Work request
Repeat exactly the lines below that lie between the line with "(* ===== verification/JsValue.v ===== *)" and the line with "for truthiness and", counting both of those lines as part of the answer.
- - - - -
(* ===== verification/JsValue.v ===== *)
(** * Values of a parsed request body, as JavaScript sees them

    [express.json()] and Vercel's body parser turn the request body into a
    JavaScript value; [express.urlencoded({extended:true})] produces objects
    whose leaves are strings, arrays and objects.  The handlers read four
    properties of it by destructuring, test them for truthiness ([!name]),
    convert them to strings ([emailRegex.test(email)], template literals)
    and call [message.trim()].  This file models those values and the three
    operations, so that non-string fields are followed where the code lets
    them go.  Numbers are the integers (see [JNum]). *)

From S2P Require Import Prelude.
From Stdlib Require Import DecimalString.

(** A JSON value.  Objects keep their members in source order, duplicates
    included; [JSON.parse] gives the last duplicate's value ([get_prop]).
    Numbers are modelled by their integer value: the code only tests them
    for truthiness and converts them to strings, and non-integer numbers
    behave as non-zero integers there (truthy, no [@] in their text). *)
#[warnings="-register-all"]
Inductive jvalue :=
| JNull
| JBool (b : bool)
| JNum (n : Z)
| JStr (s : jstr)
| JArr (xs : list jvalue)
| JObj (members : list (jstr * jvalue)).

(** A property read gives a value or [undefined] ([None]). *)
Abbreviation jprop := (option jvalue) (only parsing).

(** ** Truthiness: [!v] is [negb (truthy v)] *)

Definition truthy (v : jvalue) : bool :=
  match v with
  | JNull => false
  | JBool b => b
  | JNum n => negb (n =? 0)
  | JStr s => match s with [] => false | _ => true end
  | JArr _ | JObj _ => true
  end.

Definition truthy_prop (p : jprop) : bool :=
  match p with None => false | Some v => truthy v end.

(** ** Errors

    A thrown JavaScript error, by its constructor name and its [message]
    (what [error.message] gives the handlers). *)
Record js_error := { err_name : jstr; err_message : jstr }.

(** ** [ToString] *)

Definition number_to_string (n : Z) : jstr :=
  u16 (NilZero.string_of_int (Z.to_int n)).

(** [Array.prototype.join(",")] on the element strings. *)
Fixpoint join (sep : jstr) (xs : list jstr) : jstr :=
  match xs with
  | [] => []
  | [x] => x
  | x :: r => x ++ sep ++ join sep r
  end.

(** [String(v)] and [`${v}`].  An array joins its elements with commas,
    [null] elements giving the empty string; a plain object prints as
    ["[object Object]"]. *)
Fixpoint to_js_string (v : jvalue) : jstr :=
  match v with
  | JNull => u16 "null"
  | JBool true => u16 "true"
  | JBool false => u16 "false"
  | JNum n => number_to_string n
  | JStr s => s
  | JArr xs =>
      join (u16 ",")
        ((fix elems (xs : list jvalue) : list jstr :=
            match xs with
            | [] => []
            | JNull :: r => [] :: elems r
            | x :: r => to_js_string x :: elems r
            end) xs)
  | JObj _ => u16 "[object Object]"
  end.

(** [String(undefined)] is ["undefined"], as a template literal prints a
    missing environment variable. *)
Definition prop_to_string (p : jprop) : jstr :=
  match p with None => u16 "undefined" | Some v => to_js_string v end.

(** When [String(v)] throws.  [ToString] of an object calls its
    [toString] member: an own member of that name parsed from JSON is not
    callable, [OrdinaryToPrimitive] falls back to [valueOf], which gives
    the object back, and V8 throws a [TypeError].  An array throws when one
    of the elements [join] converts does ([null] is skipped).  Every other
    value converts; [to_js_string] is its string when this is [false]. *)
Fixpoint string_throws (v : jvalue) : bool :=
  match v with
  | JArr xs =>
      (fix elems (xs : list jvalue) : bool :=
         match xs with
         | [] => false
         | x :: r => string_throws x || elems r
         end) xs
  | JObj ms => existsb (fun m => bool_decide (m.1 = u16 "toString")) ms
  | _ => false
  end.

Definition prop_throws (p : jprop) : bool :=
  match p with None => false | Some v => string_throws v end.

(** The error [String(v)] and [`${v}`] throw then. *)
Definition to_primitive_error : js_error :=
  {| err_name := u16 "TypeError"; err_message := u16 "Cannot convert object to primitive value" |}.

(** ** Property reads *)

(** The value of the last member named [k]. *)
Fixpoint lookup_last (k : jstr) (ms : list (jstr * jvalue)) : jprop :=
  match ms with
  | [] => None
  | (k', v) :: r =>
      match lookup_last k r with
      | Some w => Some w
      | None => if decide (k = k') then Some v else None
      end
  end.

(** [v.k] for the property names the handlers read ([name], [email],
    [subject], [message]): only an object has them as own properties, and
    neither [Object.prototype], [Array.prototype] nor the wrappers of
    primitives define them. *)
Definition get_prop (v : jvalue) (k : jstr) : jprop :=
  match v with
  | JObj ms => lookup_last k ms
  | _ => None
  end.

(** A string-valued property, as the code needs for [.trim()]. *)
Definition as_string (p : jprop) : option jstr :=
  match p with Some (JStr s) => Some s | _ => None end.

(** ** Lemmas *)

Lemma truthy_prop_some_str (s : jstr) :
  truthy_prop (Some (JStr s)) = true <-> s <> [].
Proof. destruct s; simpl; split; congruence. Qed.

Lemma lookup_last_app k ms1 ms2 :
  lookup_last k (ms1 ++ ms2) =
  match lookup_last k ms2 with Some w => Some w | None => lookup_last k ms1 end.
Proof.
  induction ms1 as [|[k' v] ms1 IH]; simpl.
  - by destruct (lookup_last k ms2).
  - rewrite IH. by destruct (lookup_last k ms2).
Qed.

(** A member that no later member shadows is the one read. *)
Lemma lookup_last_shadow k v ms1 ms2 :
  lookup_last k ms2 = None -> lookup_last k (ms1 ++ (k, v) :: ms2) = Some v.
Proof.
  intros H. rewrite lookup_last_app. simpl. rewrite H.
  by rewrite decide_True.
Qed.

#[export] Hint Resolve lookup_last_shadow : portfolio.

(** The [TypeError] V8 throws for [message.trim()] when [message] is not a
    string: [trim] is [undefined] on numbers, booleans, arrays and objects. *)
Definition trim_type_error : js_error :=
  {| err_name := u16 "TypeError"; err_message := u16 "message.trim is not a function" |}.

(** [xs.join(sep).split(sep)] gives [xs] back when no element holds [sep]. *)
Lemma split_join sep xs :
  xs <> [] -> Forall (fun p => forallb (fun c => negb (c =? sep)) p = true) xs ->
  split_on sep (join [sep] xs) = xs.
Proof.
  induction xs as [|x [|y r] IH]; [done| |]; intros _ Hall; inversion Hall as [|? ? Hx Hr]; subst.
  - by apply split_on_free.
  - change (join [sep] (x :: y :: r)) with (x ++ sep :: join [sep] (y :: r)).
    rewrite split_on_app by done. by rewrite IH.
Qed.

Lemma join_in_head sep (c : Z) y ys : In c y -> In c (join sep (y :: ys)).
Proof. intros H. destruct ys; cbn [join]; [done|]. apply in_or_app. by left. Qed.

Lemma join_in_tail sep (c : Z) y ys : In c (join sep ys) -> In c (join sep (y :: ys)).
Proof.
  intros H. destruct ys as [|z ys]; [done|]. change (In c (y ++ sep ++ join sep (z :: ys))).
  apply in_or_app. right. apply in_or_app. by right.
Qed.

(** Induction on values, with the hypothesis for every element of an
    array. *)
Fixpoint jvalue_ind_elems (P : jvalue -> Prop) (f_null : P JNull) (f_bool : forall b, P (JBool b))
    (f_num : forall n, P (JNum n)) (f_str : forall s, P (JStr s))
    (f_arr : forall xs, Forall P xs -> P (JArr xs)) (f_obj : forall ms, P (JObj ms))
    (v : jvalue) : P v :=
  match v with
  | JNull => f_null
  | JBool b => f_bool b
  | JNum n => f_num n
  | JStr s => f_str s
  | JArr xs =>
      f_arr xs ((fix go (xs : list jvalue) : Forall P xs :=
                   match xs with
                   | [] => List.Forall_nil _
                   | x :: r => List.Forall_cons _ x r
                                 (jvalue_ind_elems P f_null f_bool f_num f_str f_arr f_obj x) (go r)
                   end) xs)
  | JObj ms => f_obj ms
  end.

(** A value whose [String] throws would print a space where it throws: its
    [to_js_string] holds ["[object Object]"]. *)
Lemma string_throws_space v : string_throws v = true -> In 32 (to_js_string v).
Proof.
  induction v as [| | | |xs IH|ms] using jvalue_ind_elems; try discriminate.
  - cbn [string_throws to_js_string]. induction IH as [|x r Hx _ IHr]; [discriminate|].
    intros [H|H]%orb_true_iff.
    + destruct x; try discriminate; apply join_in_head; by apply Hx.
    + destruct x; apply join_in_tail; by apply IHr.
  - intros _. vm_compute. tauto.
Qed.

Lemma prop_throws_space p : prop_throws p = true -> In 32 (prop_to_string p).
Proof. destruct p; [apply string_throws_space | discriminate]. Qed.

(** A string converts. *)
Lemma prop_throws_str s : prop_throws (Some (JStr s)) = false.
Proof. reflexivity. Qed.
- - - - -
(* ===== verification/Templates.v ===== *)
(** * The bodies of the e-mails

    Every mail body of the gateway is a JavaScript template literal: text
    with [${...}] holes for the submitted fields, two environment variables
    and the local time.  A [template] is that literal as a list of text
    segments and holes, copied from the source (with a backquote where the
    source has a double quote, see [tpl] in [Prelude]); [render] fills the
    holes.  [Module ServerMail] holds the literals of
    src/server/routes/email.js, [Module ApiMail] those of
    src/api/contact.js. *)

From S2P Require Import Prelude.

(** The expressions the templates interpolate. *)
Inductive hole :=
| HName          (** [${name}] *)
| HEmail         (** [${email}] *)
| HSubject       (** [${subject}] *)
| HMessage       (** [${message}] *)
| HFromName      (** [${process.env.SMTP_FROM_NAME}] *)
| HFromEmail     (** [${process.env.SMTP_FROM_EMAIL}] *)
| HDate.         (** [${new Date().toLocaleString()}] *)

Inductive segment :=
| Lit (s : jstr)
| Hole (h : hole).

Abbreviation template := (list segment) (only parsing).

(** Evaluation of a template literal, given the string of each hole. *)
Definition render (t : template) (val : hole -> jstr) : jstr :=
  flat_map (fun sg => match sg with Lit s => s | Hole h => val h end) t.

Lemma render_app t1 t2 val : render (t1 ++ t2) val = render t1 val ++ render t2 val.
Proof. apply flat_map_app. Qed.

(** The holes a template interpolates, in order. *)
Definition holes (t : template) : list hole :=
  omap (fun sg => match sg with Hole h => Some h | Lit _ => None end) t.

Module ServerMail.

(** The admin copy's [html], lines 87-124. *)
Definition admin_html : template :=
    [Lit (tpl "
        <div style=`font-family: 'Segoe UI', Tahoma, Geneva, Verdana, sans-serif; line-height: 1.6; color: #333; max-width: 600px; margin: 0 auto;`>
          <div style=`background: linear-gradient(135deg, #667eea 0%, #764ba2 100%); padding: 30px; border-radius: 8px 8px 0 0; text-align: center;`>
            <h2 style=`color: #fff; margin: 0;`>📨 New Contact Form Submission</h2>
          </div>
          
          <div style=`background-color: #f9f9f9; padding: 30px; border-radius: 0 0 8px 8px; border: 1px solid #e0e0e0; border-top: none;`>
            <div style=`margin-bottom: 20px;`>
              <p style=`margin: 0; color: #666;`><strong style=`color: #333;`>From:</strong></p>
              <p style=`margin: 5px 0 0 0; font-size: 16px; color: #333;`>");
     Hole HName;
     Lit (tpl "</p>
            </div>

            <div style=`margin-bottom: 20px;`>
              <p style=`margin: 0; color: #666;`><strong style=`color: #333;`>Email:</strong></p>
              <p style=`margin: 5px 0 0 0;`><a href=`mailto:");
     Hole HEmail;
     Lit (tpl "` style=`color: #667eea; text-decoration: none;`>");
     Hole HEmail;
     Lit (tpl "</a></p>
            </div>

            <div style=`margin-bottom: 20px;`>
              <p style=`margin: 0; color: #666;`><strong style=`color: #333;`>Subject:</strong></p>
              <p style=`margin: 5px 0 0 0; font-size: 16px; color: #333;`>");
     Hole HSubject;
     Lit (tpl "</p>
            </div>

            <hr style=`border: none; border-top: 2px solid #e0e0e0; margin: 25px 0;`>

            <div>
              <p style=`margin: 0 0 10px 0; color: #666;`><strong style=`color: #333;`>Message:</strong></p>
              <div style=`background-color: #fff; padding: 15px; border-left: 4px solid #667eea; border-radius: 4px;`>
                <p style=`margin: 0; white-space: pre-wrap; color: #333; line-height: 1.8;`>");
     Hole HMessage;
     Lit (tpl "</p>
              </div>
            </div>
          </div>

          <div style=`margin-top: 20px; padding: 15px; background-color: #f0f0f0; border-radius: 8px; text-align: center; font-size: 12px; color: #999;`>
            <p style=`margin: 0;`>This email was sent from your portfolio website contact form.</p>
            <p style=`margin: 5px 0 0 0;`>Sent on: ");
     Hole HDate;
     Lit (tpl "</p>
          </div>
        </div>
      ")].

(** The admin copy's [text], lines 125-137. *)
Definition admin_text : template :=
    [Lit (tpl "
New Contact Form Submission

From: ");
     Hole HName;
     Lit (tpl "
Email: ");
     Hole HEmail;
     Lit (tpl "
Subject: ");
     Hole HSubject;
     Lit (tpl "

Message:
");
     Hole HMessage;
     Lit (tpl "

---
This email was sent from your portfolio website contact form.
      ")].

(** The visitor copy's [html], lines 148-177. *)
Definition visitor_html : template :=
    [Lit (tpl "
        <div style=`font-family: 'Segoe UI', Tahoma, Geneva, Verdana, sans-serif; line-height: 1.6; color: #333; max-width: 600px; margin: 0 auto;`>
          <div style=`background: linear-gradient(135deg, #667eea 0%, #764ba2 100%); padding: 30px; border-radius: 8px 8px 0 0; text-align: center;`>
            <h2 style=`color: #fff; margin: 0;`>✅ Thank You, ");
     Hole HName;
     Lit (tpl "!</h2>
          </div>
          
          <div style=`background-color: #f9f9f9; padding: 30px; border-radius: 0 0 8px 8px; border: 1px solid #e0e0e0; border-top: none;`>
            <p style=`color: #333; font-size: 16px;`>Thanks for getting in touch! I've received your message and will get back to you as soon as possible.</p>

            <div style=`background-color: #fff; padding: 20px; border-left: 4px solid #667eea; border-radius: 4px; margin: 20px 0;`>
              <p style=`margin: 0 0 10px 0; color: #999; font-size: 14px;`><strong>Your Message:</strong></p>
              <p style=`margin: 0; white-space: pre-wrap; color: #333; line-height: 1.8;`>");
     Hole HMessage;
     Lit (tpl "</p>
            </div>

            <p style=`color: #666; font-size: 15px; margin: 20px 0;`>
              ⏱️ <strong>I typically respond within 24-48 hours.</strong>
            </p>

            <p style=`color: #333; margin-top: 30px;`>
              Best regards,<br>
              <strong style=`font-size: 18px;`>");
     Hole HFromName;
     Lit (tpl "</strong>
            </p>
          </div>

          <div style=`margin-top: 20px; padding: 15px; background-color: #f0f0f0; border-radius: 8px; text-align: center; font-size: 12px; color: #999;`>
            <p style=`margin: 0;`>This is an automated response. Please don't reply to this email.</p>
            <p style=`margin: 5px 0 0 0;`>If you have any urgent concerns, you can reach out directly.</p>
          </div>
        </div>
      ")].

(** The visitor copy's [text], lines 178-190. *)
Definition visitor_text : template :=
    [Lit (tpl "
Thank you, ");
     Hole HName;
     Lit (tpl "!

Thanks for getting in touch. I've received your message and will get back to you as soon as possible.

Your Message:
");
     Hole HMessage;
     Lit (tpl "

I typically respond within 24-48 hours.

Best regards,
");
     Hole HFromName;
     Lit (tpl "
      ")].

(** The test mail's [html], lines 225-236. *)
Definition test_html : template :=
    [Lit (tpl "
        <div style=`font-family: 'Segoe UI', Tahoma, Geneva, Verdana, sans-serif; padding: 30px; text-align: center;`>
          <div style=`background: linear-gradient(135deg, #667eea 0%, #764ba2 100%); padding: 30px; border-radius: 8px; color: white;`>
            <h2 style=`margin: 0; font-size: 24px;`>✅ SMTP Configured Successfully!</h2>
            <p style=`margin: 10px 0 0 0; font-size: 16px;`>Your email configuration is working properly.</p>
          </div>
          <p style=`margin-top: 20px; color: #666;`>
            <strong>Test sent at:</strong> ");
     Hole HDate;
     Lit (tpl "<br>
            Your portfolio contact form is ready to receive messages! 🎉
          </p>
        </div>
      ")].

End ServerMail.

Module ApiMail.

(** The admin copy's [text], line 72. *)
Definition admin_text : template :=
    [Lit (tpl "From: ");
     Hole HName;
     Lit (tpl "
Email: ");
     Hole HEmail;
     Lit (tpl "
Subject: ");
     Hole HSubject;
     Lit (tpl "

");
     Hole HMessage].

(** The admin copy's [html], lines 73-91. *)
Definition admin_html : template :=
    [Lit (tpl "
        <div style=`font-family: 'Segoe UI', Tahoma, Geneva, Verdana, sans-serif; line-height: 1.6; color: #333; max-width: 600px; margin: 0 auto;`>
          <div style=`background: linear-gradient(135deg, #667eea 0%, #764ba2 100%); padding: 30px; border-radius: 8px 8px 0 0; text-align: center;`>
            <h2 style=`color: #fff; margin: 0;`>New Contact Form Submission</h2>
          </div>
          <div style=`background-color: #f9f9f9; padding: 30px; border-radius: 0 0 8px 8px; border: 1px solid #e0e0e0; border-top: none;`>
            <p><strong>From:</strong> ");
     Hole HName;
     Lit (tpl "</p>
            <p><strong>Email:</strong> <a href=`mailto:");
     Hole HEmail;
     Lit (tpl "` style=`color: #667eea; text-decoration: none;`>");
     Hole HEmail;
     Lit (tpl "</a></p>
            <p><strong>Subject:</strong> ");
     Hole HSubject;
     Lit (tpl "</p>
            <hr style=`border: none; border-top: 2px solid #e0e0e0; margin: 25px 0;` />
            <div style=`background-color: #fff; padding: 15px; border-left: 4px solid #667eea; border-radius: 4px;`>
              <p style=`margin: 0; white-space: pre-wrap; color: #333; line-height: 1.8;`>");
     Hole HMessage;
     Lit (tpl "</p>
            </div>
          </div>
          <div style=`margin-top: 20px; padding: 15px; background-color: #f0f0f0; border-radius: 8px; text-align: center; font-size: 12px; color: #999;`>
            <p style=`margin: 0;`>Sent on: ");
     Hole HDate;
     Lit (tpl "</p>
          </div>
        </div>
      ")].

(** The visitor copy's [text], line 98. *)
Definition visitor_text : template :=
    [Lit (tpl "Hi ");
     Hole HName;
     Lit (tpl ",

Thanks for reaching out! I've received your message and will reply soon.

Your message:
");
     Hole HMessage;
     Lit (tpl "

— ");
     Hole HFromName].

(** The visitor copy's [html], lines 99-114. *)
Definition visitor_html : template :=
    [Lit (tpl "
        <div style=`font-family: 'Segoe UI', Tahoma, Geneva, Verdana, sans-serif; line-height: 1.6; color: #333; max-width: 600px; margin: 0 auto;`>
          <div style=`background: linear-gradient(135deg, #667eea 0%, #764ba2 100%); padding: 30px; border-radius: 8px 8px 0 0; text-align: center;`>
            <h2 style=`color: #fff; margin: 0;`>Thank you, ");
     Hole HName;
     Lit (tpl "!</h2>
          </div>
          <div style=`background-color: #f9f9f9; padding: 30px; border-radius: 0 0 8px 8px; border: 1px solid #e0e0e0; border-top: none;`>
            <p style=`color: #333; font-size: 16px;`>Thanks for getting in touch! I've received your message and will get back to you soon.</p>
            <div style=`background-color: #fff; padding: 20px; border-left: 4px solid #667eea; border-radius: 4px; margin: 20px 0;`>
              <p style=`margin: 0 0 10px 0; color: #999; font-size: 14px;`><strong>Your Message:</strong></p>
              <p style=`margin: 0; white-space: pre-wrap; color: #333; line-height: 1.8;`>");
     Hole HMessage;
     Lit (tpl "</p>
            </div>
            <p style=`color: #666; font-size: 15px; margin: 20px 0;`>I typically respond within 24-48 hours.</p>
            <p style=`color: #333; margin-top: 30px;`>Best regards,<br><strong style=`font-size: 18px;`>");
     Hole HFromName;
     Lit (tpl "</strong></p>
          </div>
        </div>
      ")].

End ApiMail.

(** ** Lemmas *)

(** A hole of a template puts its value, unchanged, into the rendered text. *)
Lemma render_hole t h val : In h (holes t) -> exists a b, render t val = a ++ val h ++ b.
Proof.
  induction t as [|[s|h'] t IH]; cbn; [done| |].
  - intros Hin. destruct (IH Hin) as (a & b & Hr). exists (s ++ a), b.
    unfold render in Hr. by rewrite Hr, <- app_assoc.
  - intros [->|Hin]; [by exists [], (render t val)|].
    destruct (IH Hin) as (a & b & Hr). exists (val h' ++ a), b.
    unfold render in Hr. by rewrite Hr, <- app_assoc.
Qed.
- - - - -
Reply to the exercise
(* ===== verification/JsValue.v ===== *)
(** * Values of a parsed request body, as JavaScript sees them

    [express.json()] and Vercel's body parser turn the request body into a
    JavaScript value; [express.urlencoded({extended:true})] produces objects
    whose leaves are strings, arrays and objects.  The handlers read four
    properties of it by destructuring, test them for truthiness ([!name]),
    convert them to strings ([emailRegex.test(email)], template literals)
    and call [message.trim()].  This file models those values and the three
    operations, so that non-string fields are followed where the code lets
    them go.  Numbers are the integers (see [JNum]). *)

From S2P Require Import Prelude.
From Stdlib Require Import DecimalString.

(** A JSON value.  Objects keep their members in source order, duplicates
    included; [JSON.parse] gives the last duplicate's value ([get_prop]).
    Numbers are modelled by their integer value: the code only tests them
    for truthiness and converts them to strings, and non-integer numbers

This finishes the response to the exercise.